Pete Fanelli began playing trombone at the age of eight. Shortly afterwards, he received his Bachelor’s Degree in jazz performance from the Eastman School of Music in Rochester, NY. He has studied trombone and jazz improvisation under CNY Jazz Orchestra member Joe Colombo, Professor Mark Kellogg and Dr. Howard Potter at the Eastman school, Steve Frank, and Curtis Fuller, and has played with the Gap Mangione Big Band, the Dave Rivello Ensemble, and the Eastman Jazz Ensemble. He currently belongs to the Eastman Broadband Ensemble, which has given him the opportunity to collaborate with renowned composers and conductors Juan Trigos, Carlos Sanchez-Guitierrez and Ricardo Zohn-Muldoon in contemporary music festivals in Italy, Mexico and the U.S.  Pete has had the privilege to share the stage with great musicians such as Slide Hampton, Avishai Cohen, Peter Erskine, Dick Oatts, John Fedchock, Marian McPartland, Rufus Reid, David Berger, Pat LaBarbara, Gerry Niewood and Rich Perry. He has taught trombone and improvisation through the Eastman Community Music School and currently maintains a teaching studio at the Holliston School for the Performing Arts in Holliston, MA.

Pete’s Website

Violin Emeritus – Jonathan Cannon

While Jon has left the band to pursue his former side-gig of being a neuroscientist and mathematician, we hold him dear in our hearts and on this web page.

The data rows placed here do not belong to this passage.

(** ** Registration *)
Definition is_cancelled (run : string) (b : Backend) : bool := bool_decide (run ∈ bk_cancelled b).
Definition is_registered (run : string) (b : Backend) : bool := is_Some_b (bk_handles b !! run).
Definition is_pending (run : string) (b : Backend) : bool :=
  existsb (fun kp => String.eqb (rp_run_id (pd_token kp.2)) run) (map_to_list (bk_pending b)).
Definition pinned_issuer (d : IssuerTrustDescriptor) : bool :=
  String.eqb (td_trust_version d) _TRUST_VERSION && String.eqb (td_trust_config_digest d) _EXPECTED_TRUST_CONFIG_DIGEST &&
  bool_decide (td_key_id d ∈ _PINNED_PUBLIC_KEYS.*1).
(** [prepare_registration]; [token_id] is what [secrets.token_hex(32)] returned. *)
Definition prepare_registration (plan : HarnessPlan) (provisional : HarnessSessionView) (descriptor : IssuerTrustDescriptor)
    (token_id : string) : Bio RegistrationPreparation :=
  plan ← lift (fresh_plan plan);
  view ← lift (fresh_view provisional);
  issuer ← lift (fresh_descriptor descriptor);
  expected ← lift (provisional_view plan);
  _ ← lift (check (bool_decide (view = expected))
              (RegistrationPreparationError "registration preparation requires an exact pre-event folded view"));
  _ ← lift (check (pinned_issuer issuer) (RegistrationPreparationError "issuer descriptor is incompatible with pinned execution trust"));
  preparation ← lift (validate_preparation
    {| rp_token_id := token_id; rp_run_id := pl_run_id plan; rp_trace_id := pl_trace_id plan; rp_plan_id := pl_plan_id plan;
       rp_plan_digest := plan_digest plan; rp_plan_revision := pl_revision plan; rp_provisional_view_digest := view_digest view;
       rp_provisional_sequence := v_sequence view; rp_provisional_state_revision := v_state_revision view; rp_issuer := issuer |});
  b ← read id;
  _ ← lift (raise_when (is_cancelled (pl_run_id plan) b) (CancelledExecutionError "cancelled execution cannot prepare registration"));
  _ ← lift (raise_when (is_registered (pl_run_id plan) b || is_pending (pl_run_id plan) b)
              (RegistrationPreparationError "run already has an execution or pending registration"));
  _ ← modify (add_pending (rp_token_id preparation) {| pd_token := preparation; pd_plan := plan; pd_view := view; pd_issuer := issuer |});
  mret preparation.
(** The first locked half of [commit_registration]. *)
Definition commit_begin (token : RegistrationPreparation) (snapshot : CommittedExecutionSnapshot) : Bio PendingRegistration :=
  token ← lift (fresh_token token);
  _ ← lift (fresh_snapshot snapshot);
  b ← read id;
  match bk_pending b !! rp_token_id token with
  | None =>
      lift (Raise (if bool_decide (fst <$> bk_consumed b !! rp_token_id token = Some token)
                   then RegistrationTokenConsumedError "registration token was already consumed"
                   else RegistrationTokenMismatchError "registration token is not active in this backend"))
  | Some pending =>
      _ ← lift (check (bool_decide (pd_token pending = token))
                  (RegistrationTokenMismatchError "registration token binding does not match active preparation"));
      _ ← lift (raise_when (is_cancelled (rp_run_id token) b) (CancelledExecutionError "cancelled execution cannot commit registration"));
      _ ← lift (raise_when (is_registered (rp_run_id token) b) (RegistrationPreparationError "run already has an execution handle"));
      mret pending
  end.
(** What it verifies without the lock. *)
Definition commit_verify (pending : PendingRegistration) (snapshot : CommittedExecutionSnapshot) : result (HarnessSessionView * CommittedExecutionSnapshot) :=
  _ ← check (String.eqb (cs_trust_key_id snapshot) (td_key_id (pd_issuer pending)))
        (RegistrationPreparationError "committed snapshot signer differs from prepared issuer");
  match cs_folded_view snapshot with
  | None => Raise (RegistrationPreparationError "registration commit snapshot must embed its committed folded view")
  | Some view =>
      '(_, view, snapshot) ← validated_snapshot (pd_plan pending) view snapshot;
      _ ← raise_when ((v_sequence view <=? v_sequence (pd_view pending)) || (v_state_revision view <? v_state_revision (pd_view pending)))
            (RegistrationPreparationError "committed snapshot does not advance the provisional fold");
      Ok (view, snapshot)
  end.
(** The second locked half. *)
Definition commit_finish (token : RegistrationPreparation) (pending : PendingRegistration) (snapshot : CommittedExecutionSnapshot) : Bio ExecutionHandle :=
  '(view, snapshot) ← lift (commit_verify pending snapshot);
  let run := rp_run_id token in
  let handle := handle_from_view (pd_plan pending) view in
  b ← read id;
  _ ← lift (check (bool_decide (bk_pending b !! rp_token_id token = Some pending))
              (RegistrationTokenMismatchError "registration preparation changed during commit verification"));
  _ ← lift (raise_when (is_cancelled run b) (CancelledExecutionError "execution was cancelled during registration commit"));
  _ ← lift (raise_when (is_registered run b) (RegistrationPreparationError "run was registered during commit verification"));
  _ ← modify (fun b => consume (rp_token_id token) token "committed" (install run handle (pd_plan pending) view snapshot b));
  mret handle.
Definition commit_registration (token : RegistrationPreparation) (snapshot : CommittedExecutionSnapshot) : Bio ExecutionHandle :=
  pending ← commit_begin token snapshot; commit_finish token pending snapshot.
(** [rollback_registration] *)
Definition rollback_registration (token : RegistrationPreparation) : Bio unit :=
  token ← lift (fresh_token token);
  b ← read id;
  match bk_pending b !! rp_token_id token with
  | Some pending =>
      _ ← lift (check (bool_decide (pd_token pending = token))
                  (RegistrationTokenMismatchError "registration token binding does not match active preparation"));
      modify (consume (rp_token_id token) token "rolled_back")
  | None =>
      match bk_consumed b !! rp_token_id token with
      | Some (known, outcome) =>
          _ ← lift (check (bool_decide (known = token)) (RegistrationTokenMismatchError "registration token is not known to this backend"));
          lift (check (String.eqb outcome "rolled_back") (RegistrationTokenConsumedError "committed registration cannot be rolled back"))
      | None => lift (Raise (RegistrationTokenMismatchError "registration token is not known to this backend"))
      end
  end.
(** [register] *)
Definition register (plan : HarnessPlan) (view : HarnessSessionView) (snapshot : CommittedExecutionSnapshot) : Bio ExecutionHandle :=
  '(plan, view, snapshot) ← lift (validated_snapshot plan view snapshot);
  let run := pl_run_id plan in
  let handle := handle_from_view plan view in
  b ← read id;
  _ ← lift (raise_when (is_cancelled run b) (CancelledExecutionError "cancelled execution cannot be registered"));
  _ ← lift (raise_when (is_pending run b) (ExecutionRegistrationError "pending create registration must commit its active token"));
  match bk_handles b !! run with
  | Some existing =>
      _ ← lift (check (bool_decide (existing = handle) && bool_decide (bk_plans b !! run = Some plan) &&
                       bool_decide (bk_views b !! run = Some view) && bool_decide (bk_snapshots b !! run = Some snapshot))
                  (ExecutionRegistrationError "run is already registered differently"));
      mret existing
  | None => _ ← modify (install run handle plan view snapshot); mret handle
  end.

Jonathan Cannon has studied a wide range of world music, with particular focus on klezmer, lautaresc (Romanian), and modern contra dance fiddling styles. He performs regularly on violin, guitar, and tenor guitar for concerts and social dances across New England. In his other life, Jon holds a PhD in mathematics from Boston University, and is first author on six peer-reviewed journal articles in computational neuroscience. He currently teaches math and science to 6th-12th graders at Meridian Academy in Jamaica Plain. He is a committed music educator as well as a performer: working around his academic career, he teaches violin lessons to students of assorted ages and levels, organizes regular klezmer jams at Boston Workmen’s Circle, and runs fiddling and ear-training workshops at camps, festivals, and schools.  Following his passion for community-building through music, he organized the inaugural Brown University Folk Festival, and he currently co-chairs the programming committee for the annual New England Folk Festival. He is a casual player of the mandolin, banjo, jaw harp, and bodhran (Irish drum), and he is becoming increasingly serious in his musical training on nose flute, washboard necktie, and singing saw.